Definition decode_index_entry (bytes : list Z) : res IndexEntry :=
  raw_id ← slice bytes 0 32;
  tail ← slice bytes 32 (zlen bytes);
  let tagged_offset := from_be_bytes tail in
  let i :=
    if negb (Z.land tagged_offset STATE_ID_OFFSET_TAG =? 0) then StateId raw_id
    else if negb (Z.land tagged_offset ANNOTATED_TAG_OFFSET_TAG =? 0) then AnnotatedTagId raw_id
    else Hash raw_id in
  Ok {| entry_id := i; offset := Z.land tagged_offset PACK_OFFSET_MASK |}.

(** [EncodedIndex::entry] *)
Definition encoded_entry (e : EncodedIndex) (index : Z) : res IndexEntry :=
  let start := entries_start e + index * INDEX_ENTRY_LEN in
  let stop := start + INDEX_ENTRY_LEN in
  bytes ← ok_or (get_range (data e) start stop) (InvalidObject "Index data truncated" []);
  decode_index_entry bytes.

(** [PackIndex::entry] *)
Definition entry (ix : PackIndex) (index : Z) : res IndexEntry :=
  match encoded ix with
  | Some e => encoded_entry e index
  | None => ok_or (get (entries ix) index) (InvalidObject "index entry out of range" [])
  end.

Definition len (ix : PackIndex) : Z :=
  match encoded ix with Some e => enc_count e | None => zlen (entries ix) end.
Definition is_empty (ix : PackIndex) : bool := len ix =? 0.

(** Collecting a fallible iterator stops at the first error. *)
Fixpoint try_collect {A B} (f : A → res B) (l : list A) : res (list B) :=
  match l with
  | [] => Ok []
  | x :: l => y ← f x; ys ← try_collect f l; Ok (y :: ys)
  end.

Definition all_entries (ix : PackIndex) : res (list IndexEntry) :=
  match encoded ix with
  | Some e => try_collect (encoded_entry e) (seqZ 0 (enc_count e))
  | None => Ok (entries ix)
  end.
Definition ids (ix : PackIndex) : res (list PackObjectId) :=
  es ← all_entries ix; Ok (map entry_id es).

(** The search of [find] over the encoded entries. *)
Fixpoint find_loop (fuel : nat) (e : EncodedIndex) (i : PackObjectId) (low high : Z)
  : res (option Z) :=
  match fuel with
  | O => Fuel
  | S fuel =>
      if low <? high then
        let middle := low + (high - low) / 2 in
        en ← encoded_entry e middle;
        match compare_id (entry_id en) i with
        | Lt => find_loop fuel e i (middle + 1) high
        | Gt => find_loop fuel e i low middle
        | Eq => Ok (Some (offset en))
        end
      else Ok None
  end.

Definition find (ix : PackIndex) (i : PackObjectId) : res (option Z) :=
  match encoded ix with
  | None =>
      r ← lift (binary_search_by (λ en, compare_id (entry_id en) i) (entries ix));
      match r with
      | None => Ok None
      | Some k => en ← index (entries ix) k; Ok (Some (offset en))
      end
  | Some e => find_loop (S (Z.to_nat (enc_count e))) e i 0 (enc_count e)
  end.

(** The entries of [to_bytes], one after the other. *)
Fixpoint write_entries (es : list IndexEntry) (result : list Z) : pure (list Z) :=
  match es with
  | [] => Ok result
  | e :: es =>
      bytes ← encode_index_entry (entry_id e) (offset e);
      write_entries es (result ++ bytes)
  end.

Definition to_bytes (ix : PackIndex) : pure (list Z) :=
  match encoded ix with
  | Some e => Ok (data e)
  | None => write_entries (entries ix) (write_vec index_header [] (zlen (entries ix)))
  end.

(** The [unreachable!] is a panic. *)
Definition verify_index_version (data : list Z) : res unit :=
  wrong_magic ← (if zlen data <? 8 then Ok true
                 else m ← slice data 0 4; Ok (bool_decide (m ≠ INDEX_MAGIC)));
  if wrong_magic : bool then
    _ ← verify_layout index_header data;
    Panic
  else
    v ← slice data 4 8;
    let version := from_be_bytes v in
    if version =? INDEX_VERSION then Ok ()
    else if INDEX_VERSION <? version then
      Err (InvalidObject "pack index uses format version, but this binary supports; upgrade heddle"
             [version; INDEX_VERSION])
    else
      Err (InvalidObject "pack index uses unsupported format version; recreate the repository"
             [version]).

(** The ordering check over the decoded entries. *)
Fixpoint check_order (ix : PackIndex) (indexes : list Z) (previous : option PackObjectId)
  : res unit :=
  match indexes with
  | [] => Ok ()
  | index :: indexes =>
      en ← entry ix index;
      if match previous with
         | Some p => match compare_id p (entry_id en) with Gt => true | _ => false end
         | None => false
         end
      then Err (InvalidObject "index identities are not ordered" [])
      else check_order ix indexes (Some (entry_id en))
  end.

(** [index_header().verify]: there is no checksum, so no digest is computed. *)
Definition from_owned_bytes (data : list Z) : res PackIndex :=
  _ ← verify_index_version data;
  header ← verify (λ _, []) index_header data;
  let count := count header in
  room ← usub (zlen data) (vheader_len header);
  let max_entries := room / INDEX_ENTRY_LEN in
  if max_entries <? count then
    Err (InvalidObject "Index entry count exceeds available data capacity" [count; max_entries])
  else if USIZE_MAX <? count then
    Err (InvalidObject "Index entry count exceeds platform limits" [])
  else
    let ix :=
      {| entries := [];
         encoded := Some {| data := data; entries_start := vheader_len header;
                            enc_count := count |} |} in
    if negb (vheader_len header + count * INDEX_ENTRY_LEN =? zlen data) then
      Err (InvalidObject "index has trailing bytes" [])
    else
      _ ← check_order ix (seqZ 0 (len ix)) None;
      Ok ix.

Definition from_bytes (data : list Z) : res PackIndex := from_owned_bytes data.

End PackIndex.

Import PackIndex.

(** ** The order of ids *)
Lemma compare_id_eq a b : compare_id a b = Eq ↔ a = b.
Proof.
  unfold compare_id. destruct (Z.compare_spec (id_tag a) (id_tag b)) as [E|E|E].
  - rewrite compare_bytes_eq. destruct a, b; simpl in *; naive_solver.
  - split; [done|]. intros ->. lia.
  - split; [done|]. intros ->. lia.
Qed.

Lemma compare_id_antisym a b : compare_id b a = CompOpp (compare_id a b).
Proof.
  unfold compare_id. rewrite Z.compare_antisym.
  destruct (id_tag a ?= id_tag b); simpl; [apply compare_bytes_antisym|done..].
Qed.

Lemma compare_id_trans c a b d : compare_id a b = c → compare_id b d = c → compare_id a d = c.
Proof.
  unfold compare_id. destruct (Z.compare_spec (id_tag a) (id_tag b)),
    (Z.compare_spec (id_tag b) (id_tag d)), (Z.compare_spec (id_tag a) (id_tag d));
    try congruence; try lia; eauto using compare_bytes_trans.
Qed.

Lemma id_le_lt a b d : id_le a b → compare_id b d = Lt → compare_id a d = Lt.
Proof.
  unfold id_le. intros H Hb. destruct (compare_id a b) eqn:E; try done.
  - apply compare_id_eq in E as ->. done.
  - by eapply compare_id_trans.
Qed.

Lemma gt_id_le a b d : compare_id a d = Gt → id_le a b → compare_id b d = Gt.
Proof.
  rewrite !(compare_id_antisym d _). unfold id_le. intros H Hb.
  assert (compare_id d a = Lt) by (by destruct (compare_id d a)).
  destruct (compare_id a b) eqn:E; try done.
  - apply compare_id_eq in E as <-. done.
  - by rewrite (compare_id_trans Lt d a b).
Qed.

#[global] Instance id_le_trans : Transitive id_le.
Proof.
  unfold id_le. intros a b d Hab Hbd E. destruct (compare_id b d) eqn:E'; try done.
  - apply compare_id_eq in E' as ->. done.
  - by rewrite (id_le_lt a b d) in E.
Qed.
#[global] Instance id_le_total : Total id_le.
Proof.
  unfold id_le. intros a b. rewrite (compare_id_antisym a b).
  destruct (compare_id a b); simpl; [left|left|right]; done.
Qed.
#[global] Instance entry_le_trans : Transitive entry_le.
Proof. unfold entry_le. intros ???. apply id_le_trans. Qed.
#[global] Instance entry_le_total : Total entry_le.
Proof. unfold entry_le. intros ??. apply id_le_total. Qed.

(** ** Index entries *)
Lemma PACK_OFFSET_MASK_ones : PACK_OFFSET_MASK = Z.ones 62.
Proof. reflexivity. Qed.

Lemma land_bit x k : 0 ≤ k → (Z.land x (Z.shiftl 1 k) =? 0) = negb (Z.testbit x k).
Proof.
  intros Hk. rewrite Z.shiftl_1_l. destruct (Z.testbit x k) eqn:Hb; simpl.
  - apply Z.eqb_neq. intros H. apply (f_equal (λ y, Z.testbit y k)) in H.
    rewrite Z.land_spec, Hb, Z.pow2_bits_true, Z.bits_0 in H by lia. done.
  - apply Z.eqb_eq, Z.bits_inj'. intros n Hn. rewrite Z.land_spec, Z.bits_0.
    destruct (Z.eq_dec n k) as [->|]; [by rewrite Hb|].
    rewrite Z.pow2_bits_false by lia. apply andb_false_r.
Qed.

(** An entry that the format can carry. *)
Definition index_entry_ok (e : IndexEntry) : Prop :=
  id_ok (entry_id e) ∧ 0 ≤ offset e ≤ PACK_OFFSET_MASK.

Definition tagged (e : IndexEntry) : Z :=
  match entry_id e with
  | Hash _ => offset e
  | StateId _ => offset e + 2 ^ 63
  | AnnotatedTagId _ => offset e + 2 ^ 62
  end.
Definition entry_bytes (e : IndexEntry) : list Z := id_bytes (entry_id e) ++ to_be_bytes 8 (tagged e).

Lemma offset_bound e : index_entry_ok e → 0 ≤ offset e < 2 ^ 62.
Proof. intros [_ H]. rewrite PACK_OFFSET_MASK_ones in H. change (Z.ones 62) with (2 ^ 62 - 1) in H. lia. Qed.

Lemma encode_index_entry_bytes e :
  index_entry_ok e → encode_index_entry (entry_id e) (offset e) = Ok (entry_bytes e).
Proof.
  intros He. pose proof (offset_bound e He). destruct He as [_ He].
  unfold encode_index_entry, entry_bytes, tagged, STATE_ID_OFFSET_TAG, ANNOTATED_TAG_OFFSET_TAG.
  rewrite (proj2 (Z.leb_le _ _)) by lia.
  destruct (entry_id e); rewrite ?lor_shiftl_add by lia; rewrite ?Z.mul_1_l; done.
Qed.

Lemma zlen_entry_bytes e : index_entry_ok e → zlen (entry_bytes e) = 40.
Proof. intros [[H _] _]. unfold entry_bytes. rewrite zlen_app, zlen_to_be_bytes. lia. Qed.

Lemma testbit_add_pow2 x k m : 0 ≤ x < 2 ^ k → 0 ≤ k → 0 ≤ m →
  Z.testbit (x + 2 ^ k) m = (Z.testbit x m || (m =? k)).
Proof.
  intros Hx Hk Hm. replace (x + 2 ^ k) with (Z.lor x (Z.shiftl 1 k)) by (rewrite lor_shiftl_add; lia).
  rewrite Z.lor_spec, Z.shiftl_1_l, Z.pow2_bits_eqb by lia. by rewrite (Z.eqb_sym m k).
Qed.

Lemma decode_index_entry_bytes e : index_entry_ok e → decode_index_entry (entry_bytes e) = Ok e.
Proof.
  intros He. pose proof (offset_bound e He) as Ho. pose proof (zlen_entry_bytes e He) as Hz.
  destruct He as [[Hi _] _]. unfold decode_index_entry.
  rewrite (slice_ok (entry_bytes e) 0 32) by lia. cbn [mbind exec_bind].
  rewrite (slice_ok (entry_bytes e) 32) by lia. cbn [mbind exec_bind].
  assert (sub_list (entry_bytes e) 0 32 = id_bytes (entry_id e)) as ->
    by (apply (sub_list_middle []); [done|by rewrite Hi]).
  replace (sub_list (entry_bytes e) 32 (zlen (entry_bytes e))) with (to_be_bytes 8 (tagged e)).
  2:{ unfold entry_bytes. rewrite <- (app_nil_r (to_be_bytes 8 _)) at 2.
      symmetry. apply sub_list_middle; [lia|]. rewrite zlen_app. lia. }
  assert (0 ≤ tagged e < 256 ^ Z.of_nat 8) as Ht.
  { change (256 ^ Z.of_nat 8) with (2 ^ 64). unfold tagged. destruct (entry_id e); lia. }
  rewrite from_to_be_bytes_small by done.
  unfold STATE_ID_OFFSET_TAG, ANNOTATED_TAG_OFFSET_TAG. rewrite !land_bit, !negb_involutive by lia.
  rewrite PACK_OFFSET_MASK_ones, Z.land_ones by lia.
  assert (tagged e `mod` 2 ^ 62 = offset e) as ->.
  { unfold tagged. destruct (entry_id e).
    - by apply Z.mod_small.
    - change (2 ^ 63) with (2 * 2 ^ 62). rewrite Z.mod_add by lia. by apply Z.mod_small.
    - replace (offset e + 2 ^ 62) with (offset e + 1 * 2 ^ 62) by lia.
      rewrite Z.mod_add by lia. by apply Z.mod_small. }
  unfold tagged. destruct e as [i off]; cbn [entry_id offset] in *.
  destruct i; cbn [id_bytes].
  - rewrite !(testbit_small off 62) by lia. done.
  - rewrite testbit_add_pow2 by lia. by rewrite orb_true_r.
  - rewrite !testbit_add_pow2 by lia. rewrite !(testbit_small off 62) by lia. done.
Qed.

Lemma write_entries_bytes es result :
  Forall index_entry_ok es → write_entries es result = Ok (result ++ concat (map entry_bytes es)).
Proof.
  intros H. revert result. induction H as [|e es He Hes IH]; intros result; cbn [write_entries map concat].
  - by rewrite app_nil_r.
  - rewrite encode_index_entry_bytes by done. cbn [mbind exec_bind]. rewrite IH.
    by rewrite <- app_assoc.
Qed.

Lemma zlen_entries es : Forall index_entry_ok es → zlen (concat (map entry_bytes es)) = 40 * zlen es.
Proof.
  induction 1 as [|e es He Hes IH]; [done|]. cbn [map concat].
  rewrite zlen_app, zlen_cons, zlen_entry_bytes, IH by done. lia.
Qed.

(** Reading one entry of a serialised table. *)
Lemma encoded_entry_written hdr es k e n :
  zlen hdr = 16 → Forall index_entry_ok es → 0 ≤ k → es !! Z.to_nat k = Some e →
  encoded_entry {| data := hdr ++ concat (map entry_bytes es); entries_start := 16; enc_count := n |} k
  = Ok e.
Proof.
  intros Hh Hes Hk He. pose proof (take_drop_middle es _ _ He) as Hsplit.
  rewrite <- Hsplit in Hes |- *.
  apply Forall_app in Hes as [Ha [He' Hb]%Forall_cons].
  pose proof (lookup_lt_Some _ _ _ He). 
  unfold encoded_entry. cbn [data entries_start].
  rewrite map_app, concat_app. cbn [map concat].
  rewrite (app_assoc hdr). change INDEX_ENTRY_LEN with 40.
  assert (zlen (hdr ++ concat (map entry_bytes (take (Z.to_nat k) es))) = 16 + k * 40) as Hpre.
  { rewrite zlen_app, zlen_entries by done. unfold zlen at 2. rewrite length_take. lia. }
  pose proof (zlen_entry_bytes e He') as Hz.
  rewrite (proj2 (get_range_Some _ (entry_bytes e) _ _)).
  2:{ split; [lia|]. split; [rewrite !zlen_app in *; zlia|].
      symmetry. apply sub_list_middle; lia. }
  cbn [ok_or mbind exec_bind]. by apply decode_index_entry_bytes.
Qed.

___

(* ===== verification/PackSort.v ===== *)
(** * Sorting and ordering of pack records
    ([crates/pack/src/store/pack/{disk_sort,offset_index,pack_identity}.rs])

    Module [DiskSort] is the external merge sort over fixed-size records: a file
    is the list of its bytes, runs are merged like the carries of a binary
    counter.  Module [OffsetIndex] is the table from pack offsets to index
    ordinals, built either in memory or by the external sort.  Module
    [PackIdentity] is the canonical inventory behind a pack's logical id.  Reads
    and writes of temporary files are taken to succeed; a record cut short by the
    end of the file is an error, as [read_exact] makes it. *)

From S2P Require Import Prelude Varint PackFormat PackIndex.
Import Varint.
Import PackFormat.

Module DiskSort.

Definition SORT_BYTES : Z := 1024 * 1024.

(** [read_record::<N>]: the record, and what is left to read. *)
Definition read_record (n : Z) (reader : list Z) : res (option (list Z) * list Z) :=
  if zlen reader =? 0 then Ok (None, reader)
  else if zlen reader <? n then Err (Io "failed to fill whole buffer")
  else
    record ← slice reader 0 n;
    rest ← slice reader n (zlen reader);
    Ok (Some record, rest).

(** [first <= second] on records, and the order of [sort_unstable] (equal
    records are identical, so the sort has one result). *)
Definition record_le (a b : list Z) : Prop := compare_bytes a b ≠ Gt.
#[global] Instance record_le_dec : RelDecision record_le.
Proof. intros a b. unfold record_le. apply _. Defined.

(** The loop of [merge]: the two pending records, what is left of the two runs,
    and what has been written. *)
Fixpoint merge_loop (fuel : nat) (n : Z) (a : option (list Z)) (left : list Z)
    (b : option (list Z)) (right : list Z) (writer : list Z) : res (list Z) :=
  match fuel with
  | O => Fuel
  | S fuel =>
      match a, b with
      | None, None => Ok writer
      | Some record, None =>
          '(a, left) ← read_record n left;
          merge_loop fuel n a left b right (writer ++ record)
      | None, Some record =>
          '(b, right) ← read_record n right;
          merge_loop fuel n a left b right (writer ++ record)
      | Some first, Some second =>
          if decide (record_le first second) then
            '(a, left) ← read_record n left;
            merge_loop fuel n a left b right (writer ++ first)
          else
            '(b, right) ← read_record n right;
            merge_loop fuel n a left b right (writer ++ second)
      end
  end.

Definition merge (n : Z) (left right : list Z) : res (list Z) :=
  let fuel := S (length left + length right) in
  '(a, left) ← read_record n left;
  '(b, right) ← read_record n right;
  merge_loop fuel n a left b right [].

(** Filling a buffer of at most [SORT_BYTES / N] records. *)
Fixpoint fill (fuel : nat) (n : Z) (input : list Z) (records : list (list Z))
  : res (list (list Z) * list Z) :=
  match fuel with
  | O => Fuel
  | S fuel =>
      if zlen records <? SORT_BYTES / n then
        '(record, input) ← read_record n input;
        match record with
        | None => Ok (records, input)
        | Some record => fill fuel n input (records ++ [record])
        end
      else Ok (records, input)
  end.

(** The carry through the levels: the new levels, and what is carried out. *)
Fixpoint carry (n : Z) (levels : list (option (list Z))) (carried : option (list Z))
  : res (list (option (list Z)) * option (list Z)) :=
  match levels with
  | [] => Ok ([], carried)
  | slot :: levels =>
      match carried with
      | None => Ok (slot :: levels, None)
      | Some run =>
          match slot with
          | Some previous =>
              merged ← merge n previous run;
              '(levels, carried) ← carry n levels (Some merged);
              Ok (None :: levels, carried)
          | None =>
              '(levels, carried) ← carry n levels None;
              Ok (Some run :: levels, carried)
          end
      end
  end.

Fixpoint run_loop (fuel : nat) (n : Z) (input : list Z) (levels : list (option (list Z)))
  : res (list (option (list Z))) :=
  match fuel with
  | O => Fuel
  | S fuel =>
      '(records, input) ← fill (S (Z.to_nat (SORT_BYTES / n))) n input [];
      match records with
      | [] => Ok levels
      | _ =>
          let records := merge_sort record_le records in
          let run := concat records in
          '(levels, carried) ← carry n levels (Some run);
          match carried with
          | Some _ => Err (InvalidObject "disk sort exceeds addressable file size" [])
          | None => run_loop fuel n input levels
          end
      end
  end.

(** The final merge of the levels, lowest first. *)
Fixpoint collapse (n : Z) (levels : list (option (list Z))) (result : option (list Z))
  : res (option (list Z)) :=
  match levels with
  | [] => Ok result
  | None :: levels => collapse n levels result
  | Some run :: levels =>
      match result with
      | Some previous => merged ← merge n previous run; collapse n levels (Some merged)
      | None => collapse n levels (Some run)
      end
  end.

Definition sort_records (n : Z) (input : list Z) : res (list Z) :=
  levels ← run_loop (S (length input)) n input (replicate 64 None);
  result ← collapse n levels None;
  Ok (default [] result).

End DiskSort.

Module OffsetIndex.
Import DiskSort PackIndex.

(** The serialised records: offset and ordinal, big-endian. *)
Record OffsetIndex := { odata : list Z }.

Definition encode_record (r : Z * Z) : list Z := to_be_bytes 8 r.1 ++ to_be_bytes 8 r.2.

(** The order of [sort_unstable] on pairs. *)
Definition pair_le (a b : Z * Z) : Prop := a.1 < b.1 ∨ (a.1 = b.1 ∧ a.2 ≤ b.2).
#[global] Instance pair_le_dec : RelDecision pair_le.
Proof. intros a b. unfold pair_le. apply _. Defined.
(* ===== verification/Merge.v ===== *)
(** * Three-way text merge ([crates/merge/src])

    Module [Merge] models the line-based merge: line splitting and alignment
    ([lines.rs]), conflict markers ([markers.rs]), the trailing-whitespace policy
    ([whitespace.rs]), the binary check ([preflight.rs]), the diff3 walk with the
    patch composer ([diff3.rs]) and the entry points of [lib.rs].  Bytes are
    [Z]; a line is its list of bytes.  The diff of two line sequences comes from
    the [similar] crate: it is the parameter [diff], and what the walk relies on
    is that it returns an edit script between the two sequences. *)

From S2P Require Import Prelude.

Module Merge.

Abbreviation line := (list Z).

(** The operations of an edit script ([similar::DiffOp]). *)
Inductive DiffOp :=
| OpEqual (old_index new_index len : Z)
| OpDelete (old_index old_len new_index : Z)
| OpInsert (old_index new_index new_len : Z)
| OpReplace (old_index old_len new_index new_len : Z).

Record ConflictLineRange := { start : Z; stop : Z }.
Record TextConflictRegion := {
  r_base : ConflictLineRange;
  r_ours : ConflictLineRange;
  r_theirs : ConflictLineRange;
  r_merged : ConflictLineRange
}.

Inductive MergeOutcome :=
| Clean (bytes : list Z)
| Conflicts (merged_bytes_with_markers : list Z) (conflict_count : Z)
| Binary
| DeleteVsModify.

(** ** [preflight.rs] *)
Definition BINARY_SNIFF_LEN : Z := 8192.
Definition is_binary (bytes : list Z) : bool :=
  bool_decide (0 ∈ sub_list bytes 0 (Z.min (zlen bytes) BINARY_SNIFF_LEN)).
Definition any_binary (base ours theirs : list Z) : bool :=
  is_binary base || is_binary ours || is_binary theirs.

___

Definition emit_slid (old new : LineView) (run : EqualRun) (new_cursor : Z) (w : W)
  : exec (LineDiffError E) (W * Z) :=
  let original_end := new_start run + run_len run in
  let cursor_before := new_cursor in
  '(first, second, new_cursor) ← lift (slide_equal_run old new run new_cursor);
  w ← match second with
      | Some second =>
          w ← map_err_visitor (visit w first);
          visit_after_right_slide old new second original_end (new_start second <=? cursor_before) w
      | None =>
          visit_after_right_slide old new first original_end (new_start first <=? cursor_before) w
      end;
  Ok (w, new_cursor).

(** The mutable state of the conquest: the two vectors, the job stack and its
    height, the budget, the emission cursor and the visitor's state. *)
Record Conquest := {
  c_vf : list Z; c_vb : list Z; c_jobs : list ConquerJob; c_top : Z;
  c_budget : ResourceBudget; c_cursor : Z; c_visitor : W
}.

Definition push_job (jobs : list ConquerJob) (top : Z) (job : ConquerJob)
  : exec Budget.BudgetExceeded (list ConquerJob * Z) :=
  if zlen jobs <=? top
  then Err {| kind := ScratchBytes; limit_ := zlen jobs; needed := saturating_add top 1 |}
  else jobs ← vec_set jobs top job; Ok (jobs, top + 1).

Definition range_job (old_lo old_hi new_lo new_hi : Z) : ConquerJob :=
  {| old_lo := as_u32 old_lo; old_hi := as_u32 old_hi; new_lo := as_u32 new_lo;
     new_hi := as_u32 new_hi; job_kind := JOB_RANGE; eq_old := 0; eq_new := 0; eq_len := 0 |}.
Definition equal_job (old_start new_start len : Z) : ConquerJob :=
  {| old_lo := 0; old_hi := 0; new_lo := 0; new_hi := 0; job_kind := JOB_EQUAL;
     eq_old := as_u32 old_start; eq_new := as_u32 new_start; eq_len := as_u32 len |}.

___

- WHAT TO DO:
Return, word for word, the lines of the data above from the line with "- apply compare_id_eq in E as ->. done." through the line with "rewrite !(compare_id_antisym d", inclusive.

- RESULT OF THIS TASK:
  - apply compare_id_eq in E as ->. done.
  - by eapply compare_id_trans.
Qed.

Lemma gt_id_le a b d : compare_id a d = Gt → id_le a b → compare_id b d = Gt.
Proof.
  rewrite !(compare_id_antisym d _). unfold id_le. intros H Hb.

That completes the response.